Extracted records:
Fixpoint assoc (i : nat) (l : list (nat * string)) : option string :=
  match l with
  | [] => None
  | (j, s) :: tl => if (i =? j)%nat then Some s else assoc i tl
  end.

Definition group (m : MatchResult) (i : nat) : option string :=
  match i with
  | O => Some (whole m)
  | _ => assoc i (groups m)
  end.

Definition match_at (icase : bool) (r : regex) (input : list ascii) (i : nat)
  : option MatchResult :=
  let st := mkMState input i [] in
  match rmatch icase r Some st with
  | Some st' =>
      Some (mkMatch i (str (firstn (pos st' - i) input)) (caps st'))
  | None => None
  end.

(** Leftmost match: start positions are tried from the left, the end of
    the input included. *)
Fixpoint search (icase : bool) (r : regex) (input : list ascii) (i : nat)
  : option MatchResult :=
  match match_at icase r input i with
  | Some m => Some m
  | None =>
      match input with
      | [] => None
      | _ :: tl => search icase r tl (S i)
      end
  end.

(** [s.match(/r/)] and [s.match(/r/i)] *)
Definition exec (icase : bool) (r : regex) (s : string) : option MatchResult :=
  search icase r (chars s) 0.

(** [/r/.test(s)] *)
Definition test (icase : bool) (r : regex) (s : string) : bool :=
  match exec icase r s with Some _ => true | None => false end.

End Regex.

(** ** JavaScript numbers *)

Module JsNumber.
Import JsString.

(** A number is an IEEE 754 binary64 value. *)
Definition number : Type := spec_float.

Definition prec : Z := 53.
Definition emax : Z := 1024.

Definition NaN : number := S754_nan.
Definition zero : number := S754_zero false.

(** [isNaN(x)] *)
Definition isNaN (x : number) : bool :=
  match x with S754_nan => true | _ => false end.

(** [x <= y] and [x > y]; both are false when an operand is NaN. *)
Definition le (x y : number) : bool := SFleb x y.
Definition gt (x y : number) : bool := SFltb y x.

(** The number nearest to [m * 10^e] (ties to even), as a decimal
    literal or [parseFloat] produce it. *)
Definition of_decimal (neg : bool) (m : N) (e : Z) : number :=
  match m with
  | N0 => S754_zero neg
  | Npos p =>
      let num := (p * Z.to_pos (10 ^ Z.max e 0))%positive in
      let den := Z.to_pos (10 ^ Z.max (- e) 0) in
      SFdiv prec emax (S754_finite neg num 0) (S754_finite false den 0)
  end.

Definition digit_value (c : ascii) : N := N.of_nat (code c - 48).

(** Reads a run of decimal digits: the digits read, as a number and a
    count, and the unread input. *)
Fixpoint read_digits (l : list ascii) (acc : N) (n : nat)
  : N * nat * list ascii :=
  match l with
  | c :: tl =>
      if is_digit c then read_digits tl (acc * 10 + digit_value c)%N (S n)
      else (acc, n, l)
  | [] => (acc, n, [])
  end.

What you should do: Repeat the data word for word, starting at its first line and stopping after the line that contains "(** [/r/.test(s)] *)".

Exercise response:
Fixpoint assoc (i : nat) (l : list (nat * string)) : option string :=
  match l with
  | [] => None
  | (j, s) :: tl => if (i =? j)%nat then Some s else assoc i tl
  end.

Definition group (m : MatchResult) (i : nat) : option string :=
  match i with
  | O => Some (whole m)
  | _ => assoc i (groups m)
  end.

Definition match_at (icase : bool) (r : regex) (input : list ascii) (i : nat)
  : option MatchResult :=
  let st := mkMState input i [] in
  match rmatch icase r Some st with
  | Some st' =>
      Some (mkMatch i (str (firstn (pos st' - i) input)) (caps st'))
  | None => None
  end.

(** Leftmost match: start positions are tried from the left, the end of
    the input included. *)
Fixpoint search (icase : bool) (r : regex) (input : list ascii) (i : nat)
  : option MatchResult :=
  match match_at icase r input i with
  | Some m => Some m
  | None =>
      match input with
      | [] => None
      | _ :: tl => search icase r tl (S i)
      end
  end.

(** [s.match(/r/)] and [s.match(/r/i)] *)
Definition exec (icase : bool) (r : regex) (s : string) : option MatchResult :=
  search icase r (chars s) 0.

(** [/r/.test(s)] *)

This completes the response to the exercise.